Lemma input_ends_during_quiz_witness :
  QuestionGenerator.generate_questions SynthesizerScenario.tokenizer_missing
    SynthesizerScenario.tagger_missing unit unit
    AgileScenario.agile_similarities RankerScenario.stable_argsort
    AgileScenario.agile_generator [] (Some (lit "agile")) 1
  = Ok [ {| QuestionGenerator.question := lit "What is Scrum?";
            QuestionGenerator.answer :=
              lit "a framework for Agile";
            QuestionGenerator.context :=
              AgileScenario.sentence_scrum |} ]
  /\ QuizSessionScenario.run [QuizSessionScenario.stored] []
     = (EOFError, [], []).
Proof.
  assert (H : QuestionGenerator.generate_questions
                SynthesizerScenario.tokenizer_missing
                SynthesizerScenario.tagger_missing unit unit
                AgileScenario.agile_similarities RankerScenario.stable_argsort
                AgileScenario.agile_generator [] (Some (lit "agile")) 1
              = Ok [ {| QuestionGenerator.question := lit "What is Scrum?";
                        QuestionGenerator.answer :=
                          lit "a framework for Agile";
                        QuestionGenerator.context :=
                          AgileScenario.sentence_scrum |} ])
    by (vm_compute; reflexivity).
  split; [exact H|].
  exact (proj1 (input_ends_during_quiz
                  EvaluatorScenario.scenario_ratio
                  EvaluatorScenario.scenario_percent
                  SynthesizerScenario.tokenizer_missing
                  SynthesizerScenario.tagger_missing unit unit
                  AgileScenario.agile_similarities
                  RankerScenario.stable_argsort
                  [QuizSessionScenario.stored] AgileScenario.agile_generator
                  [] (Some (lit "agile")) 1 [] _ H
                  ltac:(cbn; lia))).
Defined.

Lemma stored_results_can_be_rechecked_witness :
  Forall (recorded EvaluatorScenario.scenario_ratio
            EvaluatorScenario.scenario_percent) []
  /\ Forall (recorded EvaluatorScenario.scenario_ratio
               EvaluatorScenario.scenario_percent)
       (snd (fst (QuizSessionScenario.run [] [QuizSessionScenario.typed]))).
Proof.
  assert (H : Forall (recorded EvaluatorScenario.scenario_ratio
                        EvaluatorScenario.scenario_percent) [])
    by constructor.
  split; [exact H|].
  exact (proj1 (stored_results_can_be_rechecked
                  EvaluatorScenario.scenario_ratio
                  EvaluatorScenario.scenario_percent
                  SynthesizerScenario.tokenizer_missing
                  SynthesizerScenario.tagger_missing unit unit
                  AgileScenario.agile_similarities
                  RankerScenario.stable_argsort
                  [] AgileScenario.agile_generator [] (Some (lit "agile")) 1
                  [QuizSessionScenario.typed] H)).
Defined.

---

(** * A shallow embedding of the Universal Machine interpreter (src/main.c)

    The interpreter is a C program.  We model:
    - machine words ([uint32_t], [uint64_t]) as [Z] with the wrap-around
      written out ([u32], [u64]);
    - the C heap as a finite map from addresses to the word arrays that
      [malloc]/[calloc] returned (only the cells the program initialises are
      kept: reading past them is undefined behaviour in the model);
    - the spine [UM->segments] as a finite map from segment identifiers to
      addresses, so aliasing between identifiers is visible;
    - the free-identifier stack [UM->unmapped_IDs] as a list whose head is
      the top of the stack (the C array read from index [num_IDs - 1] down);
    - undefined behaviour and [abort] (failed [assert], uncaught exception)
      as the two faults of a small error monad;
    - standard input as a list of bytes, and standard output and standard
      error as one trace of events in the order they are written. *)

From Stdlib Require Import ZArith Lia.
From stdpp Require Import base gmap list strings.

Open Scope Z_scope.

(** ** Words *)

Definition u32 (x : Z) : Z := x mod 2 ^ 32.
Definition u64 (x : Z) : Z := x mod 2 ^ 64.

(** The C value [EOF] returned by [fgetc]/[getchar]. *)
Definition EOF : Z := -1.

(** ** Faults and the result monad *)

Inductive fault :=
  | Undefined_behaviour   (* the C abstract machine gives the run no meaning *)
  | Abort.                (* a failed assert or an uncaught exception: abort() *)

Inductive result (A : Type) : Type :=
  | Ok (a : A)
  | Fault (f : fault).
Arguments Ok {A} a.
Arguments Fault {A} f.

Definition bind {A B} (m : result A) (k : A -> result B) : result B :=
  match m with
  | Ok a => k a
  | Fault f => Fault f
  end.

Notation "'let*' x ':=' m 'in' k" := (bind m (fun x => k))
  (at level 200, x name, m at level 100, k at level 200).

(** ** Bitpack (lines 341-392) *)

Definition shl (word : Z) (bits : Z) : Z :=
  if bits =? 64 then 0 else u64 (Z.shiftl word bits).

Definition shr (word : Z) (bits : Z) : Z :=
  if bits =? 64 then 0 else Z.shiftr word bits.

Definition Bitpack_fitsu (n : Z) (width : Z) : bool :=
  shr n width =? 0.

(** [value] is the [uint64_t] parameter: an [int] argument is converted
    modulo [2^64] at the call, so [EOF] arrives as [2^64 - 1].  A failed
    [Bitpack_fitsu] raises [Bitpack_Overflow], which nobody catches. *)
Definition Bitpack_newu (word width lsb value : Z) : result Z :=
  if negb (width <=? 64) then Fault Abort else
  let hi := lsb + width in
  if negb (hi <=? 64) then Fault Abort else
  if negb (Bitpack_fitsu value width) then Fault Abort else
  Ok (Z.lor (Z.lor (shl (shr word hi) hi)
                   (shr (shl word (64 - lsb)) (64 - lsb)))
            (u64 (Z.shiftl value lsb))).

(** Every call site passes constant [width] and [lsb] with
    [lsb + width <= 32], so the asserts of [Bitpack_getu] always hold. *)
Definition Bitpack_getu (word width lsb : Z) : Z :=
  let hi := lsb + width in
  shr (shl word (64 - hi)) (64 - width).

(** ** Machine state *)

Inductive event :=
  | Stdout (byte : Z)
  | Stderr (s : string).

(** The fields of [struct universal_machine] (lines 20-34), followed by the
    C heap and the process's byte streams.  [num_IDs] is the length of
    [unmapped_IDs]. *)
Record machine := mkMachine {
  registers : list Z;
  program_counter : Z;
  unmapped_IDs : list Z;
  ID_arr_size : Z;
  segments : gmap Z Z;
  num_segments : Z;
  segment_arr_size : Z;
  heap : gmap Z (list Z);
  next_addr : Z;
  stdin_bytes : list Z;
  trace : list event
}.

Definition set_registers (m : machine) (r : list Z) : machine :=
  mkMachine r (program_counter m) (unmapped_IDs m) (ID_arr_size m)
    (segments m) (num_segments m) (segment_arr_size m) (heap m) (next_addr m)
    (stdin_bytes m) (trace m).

What you have to do: In your answer, include only the lines above starting at the line that holds "- undefined behaviour" and ending at the line that holds "error as one", copied exactly.

Response area:
    - undefined behaviour and [abort] (failed [assert], uncaught exception)
      as the two faults of a small error monad;
    - standard input as a list of bytes, and standard output and standard
      error as one trace of events in the order they are written. *)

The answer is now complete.